_WORK INSTRUCTION_
Lift out, unaltered, the lines of the material below between the line holding "destruct st; sealed_case H." and the line holding "Module PyStr.", counting both.

_INPUT DATA_
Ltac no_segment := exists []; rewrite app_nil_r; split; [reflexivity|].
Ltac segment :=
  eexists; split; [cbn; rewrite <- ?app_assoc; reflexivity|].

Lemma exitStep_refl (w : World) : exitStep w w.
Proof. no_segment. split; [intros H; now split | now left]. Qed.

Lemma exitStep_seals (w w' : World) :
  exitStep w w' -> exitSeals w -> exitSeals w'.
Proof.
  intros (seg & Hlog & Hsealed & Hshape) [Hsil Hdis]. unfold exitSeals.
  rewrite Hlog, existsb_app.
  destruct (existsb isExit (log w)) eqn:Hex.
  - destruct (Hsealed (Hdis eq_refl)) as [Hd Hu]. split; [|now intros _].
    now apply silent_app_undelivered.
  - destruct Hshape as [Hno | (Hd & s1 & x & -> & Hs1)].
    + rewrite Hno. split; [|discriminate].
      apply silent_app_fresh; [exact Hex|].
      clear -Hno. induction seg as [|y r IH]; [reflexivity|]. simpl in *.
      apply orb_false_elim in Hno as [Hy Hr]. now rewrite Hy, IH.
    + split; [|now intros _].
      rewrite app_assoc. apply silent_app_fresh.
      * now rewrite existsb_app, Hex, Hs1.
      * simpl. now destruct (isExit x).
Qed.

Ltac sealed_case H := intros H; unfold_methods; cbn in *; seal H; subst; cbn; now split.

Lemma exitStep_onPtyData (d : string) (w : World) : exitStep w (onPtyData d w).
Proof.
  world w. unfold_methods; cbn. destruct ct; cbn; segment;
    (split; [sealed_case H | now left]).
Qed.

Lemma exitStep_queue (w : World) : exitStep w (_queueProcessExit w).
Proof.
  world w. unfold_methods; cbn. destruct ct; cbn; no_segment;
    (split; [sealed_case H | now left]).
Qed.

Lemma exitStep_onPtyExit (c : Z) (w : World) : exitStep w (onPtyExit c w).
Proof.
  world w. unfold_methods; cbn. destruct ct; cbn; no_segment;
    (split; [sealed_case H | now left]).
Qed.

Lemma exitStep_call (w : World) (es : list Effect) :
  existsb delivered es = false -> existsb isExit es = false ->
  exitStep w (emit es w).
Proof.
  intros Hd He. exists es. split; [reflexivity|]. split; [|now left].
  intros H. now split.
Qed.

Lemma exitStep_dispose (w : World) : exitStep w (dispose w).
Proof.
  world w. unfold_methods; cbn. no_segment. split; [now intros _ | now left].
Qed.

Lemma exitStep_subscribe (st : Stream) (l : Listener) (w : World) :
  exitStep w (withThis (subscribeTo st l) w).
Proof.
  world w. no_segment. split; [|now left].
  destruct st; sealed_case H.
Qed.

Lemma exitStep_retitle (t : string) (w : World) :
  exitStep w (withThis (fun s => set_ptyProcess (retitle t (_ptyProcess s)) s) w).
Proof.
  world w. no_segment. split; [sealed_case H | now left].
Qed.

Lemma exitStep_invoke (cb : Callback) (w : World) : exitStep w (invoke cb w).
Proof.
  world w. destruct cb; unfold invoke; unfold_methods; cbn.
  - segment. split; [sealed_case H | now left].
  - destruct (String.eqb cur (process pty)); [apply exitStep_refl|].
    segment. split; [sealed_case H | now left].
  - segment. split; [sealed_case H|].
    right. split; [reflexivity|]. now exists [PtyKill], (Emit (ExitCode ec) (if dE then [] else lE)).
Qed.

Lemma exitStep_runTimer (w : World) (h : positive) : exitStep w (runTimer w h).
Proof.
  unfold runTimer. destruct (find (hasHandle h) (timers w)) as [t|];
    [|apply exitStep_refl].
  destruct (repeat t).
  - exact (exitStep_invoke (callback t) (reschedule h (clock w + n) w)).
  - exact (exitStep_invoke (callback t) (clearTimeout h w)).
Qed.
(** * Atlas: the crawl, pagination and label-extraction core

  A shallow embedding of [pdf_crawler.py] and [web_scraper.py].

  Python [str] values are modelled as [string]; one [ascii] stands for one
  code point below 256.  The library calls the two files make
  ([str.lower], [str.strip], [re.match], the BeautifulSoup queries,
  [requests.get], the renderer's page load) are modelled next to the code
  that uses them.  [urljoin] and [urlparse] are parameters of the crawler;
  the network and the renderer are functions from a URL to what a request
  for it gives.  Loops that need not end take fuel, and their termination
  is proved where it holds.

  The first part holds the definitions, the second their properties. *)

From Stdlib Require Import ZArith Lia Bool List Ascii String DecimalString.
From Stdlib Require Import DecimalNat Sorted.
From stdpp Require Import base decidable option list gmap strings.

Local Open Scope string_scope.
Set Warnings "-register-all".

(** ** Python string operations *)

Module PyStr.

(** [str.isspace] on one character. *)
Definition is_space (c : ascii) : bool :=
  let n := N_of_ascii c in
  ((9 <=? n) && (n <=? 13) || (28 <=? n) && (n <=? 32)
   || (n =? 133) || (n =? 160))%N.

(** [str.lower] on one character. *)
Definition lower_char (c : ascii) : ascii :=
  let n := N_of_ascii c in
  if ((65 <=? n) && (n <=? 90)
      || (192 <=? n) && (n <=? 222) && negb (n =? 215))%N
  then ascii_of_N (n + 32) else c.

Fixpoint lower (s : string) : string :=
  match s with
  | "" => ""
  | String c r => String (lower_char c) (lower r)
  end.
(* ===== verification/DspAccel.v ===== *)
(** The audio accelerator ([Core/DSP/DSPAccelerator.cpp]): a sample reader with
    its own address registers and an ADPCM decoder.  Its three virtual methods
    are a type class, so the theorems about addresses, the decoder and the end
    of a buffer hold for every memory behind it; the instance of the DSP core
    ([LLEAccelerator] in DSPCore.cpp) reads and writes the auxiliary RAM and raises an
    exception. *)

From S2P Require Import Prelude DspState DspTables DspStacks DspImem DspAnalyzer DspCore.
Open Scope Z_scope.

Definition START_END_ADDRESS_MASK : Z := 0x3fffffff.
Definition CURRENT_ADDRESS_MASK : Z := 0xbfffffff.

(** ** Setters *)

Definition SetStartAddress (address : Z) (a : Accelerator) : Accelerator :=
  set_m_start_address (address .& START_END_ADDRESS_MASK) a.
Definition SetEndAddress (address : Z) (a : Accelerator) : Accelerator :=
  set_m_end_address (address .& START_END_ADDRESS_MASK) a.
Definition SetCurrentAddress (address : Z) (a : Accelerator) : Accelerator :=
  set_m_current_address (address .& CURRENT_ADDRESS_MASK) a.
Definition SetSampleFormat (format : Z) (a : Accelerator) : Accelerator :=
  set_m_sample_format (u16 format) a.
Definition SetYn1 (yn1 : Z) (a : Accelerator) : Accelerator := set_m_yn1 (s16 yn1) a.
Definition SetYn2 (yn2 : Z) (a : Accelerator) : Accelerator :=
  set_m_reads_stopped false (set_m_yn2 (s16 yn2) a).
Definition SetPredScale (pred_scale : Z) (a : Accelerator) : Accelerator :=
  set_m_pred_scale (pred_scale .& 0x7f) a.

_YOUR RESPONSE_
  destruct st; sealed_case H.
Qed.

Lemma exitStep_retitle (t : string) (w : World) :
  exitStep w (withThis (fun s => set_ptyProcess (retitle t (_ptyProcess s)) s) w).
Proof.
  world w. no_segment. split; [sealed_case H | now left].
Qed.

Lemma exitStep_invoke (cb : Callback) (w : World) : exitStep w (invoke cb w).
Proof.
  world w. destruct cb; unfold invoke; unfold_methods; cbn.
  - segment. split; [sealed_case H | now left].
  - destruct (String.eqb cur (process pty)); [apply exitStep_refl|].
    segment. split; [sealed_case H | now left].
  - segment. split; [sealed_case H|].
    right. split; [reflexivity|]. now exists [PtyKill], (Emit (ExitCode ec) (if dE then [] else lE)).
Qed.

Lemma exitStep_runTimer (w : World) (h : positive) : exitStep w (runTimer w h).
Proof.
  unfold runTimer. destruct (find (hasHandle h) (timers w)) as [t|];
    [|apply exitStep_refl].
  destruct (repeat t).
  - exact (exitStep_invoke (callback t) (reschedule h (clock w + n) w)).
  - exact (exitStep_invoke (callback t) (clearTimeout h w)).
Qed.
(** * Atlas: the crawl, pagination and label-extraction core

  A shallow embedding of [pdf_crawler.py] and [web_scraper.py].

  Python [str] values are modelled as [string]; one [ascii] stands for one
  code point below 256.  The library calls the two files make
  ([str.lower], [str.strip], [re.match], the BeautifulSoup queries,
  [requests.get], the renderer's page load) are modelled next to the code
  that uses them.  [urljoin] and [urlparse] are parameters of the crawler;
  the network and the renderer are functions from a URL to what a request
  for it gives.  Loops that need not end take fuel, and their termination
  is proved where it holds.

  The first part holds the definitions, the second their properties. *)

From Stdlib Require Import ZArith Lia Bool List Ascii String DecimalString.
From Stdlib Require Import DecimalNat Sorted.
From stdpp Require Import base decidable option list gmap strings.

Local Open Scope string_scope.
Set Warnings "-register-all".

(** ** Python string operations *)

Module PyStr.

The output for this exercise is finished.